Output range, inclusive: from the line containing "match guard policy" to the line containing "(∀ f, guard". Restate those lines from the data below word for word and only those.

(Saved data entries)
· · · · ·

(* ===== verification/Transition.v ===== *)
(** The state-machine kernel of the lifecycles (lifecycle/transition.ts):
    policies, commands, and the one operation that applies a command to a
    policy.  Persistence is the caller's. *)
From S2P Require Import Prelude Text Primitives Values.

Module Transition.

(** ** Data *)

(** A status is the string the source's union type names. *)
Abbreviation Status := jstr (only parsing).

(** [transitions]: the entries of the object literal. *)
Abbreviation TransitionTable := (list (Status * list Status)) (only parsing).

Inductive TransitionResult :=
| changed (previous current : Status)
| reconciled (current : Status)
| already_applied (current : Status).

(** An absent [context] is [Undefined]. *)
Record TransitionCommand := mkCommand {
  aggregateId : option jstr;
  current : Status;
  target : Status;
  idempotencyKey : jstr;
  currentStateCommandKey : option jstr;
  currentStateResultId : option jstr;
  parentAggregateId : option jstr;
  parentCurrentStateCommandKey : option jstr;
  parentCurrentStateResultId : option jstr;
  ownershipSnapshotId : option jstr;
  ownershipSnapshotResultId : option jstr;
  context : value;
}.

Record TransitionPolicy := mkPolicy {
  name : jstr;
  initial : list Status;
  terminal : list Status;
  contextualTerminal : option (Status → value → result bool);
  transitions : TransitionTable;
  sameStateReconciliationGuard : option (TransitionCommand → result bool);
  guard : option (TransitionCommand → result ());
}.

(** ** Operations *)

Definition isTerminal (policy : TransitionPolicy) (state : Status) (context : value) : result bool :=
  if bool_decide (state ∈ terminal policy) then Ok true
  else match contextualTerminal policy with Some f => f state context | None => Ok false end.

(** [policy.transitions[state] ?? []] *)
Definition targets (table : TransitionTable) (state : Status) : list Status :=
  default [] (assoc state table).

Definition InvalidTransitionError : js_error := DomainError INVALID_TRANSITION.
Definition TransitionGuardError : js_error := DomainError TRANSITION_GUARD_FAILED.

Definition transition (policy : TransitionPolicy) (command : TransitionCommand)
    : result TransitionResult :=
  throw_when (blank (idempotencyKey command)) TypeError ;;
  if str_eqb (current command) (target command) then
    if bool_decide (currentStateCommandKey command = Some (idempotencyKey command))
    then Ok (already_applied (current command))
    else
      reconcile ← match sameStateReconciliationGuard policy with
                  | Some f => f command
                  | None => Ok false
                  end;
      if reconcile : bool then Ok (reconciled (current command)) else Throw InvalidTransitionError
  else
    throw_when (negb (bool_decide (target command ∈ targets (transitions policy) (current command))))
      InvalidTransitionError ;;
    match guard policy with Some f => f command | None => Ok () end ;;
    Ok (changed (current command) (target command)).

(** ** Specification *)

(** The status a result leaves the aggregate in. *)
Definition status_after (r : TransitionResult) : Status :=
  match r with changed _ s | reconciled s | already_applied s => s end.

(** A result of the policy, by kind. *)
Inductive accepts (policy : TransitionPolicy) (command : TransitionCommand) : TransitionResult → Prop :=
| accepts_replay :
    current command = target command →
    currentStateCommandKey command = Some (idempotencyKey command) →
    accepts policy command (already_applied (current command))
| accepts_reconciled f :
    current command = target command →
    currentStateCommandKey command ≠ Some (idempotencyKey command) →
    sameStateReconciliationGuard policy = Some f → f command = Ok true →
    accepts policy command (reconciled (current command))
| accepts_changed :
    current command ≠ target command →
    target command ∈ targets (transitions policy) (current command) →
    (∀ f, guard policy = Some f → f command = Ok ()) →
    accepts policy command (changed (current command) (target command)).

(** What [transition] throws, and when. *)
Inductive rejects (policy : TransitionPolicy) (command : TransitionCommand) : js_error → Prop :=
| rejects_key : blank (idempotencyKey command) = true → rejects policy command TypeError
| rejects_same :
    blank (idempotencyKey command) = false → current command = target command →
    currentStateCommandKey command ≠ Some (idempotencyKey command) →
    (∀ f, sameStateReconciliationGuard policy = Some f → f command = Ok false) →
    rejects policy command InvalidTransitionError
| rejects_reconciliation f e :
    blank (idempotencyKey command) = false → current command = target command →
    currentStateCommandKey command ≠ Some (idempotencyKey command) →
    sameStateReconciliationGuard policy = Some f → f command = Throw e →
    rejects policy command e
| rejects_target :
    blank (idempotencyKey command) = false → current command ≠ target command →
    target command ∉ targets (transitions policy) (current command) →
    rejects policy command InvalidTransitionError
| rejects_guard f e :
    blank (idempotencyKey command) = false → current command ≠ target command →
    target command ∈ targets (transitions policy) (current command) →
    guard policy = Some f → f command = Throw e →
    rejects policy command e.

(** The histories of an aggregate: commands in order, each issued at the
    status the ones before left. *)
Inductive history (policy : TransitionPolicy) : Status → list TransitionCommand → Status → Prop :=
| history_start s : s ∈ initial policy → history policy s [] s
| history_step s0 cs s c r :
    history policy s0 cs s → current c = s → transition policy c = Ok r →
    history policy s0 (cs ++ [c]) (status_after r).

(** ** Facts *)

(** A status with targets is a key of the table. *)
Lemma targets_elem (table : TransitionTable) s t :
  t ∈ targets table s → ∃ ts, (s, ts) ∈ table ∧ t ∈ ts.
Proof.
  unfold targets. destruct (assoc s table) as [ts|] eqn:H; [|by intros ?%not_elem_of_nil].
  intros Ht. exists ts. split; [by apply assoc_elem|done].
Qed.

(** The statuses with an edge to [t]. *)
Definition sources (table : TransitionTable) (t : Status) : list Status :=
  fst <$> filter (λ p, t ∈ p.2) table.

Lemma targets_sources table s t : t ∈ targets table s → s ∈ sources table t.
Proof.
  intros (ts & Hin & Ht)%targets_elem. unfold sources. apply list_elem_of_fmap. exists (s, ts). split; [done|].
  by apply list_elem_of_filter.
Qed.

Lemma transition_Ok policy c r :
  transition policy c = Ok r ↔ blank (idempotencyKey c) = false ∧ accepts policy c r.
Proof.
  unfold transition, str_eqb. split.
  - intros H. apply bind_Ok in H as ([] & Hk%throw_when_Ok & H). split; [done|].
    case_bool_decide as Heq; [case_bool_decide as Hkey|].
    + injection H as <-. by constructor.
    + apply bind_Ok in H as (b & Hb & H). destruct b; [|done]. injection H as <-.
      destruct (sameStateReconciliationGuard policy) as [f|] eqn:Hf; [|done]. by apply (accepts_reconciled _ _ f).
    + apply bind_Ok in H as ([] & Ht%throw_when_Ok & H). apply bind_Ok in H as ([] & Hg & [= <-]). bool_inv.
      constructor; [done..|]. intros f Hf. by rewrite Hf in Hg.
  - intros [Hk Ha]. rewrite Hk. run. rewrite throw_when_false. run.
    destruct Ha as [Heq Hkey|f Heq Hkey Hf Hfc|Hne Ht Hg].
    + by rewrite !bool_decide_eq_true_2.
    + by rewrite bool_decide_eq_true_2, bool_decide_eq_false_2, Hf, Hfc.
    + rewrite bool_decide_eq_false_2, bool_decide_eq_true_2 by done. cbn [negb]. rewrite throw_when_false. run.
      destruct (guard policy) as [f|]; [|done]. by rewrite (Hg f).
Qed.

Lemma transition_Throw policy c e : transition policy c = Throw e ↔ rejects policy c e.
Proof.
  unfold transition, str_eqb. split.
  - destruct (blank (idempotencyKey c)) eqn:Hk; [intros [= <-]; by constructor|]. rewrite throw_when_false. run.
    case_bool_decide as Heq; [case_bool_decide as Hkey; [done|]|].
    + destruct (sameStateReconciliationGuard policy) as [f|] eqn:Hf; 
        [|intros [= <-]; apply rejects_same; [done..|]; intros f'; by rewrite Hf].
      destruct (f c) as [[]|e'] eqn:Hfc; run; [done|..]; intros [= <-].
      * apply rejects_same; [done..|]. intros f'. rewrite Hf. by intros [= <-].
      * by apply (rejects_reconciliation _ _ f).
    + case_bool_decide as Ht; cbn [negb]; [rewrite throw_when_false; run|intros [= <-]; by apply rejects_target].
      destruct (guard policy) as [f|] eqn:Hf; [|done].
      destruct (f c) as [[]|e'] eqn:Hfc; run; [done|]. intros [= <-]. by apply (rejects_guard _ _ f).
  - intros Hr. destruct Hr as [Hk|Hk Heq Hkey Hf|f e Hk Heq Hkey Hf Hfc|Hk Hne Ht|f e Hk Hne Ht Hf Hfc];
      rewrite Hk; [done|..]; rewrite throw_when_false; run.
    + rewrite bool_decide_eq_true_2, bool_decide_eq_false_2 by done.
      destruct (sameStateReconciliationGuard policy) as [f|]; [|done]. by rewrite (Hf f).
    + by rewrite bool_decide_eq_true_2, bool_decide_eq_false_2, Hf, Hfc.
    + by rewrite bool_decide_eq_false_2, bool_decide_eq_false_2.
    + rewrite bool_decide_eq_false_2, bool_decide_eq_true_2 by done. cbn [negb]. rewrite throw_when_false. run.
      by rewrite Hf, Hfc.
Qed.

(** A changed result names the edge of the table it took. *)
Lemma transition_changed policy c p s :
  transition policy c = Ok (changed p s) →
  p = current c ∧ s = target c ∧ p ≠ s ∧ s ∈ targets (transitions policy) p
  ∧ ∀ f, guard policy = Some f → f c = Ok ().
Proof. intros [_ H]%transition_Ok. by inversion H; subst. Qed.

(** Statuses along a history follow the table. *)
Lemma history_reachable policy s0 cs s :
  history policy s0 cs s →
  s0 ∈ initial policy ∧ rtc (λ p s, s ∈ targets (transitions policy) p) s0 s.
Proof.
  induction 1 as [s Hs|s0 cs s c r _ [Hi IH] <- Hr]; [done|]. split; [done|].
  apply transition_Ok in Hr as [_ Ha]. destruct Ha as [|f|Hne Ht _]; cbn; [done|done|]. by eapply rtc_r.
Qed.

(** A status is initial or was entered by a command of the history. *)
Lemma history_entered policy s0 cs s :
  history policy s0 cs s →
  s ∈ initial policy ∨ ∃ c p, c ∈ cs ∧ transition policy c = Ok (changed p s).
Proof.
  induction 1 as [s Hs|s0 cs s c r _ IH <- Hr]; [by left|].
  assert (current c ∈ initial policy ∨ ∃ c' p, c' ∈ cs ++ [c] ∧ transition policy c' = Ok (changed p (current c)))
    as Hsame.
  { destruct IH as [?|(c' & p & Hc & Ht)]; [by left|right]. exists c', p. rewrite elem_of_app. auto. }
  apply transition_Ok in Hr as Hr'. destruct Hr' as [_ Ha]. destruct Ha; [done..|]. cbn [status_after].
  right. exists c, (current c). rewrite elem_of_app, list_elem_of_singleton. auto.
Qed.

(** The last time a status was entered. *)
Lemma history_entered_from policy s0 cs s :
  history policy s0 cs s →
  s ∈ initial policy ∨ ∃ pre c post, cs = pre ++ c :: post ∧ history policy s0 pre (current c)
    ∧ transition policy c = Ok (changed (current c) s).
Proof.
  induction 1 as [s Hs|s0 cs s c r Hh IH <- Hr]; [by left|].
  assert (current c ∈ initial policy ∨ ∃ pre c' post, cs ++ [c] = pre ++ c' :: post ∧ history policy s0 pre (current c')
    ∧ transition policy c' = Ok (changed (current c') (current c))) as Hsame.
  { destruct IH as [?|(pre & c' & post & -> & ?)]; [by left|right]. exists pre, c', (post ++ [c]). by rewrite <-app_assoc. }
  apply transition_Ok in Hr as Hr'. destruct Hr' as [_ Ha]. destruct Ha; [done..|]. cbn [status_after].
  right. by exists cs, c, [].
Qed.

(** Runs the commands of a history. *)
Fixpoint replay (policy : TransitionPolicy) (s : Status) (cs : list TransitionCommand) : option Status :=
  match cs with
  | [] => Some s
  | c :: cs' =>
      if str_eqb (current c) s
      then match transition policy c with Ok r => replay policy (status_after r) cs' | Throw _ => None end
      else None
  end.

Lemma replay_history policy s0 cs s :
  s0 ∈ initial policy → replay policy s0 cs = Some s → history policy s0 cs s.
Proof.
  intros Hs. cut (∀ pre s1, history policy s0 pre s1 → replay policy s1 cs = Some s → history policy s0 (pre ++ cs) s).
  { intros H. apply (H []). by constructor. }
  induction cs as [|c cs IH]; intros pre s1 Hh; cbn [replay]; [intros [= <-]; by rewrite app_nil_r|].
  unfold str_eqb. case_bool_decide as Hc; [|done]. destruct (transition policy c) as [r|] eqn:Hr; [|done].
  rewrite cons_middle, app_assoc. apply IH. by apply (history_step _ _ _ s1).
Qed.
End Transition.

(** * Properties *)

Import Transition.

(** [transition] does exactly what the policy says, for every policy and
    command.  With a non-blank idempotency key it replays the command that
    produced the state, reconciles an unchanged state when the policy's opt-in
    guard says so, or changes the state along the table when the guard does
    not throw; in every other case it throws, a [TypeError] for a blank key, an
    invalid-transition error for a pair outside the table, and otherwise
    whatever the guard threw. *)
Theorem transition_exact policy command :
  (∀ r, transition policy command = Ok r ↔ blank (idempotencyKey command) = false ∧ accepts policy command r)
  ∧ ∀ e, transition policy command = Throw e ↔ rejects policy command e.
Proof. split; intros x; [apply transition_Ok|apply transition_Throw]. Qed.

· · · · ·

§ Task answer:
    match guard policy with Some f => f command | None => Ok () end ;;
    Ok (changed (current command) (target command)).

(** ** Specification *)

(** The status a result leaves the aggregate in. *)
Definition status_after (r : TransitionResult) : Status :=
  match r with changed _ s | reconciled s | already_applied s => s end.

(** A result of the policy, by kind. *)
Inductive accepts (policy : TransitionPolicy) (command : TransitionCommand) : TransitionResult → Prop :=
| accepts_replay :
    current command = target command →
    currentStateCommandKey command = Some (idempotencyKey command) →
    accepts policy command (already_applied (current command))
| accepts_reconciled f :
    current command = target command →
    currentStateCommandKey command ≠ Some (idempotencyKey command) →
    sameStateReconciliationGuard policy = Some f → f command = Ok true →
    accepts policy command (reconciled (current command))
| accepts_changed :
    current command ≠ target command →
    target command ∈ targets (transitions policy) (current command) →
    (∀ f, guard policy = Some f → f command = Ok ()) →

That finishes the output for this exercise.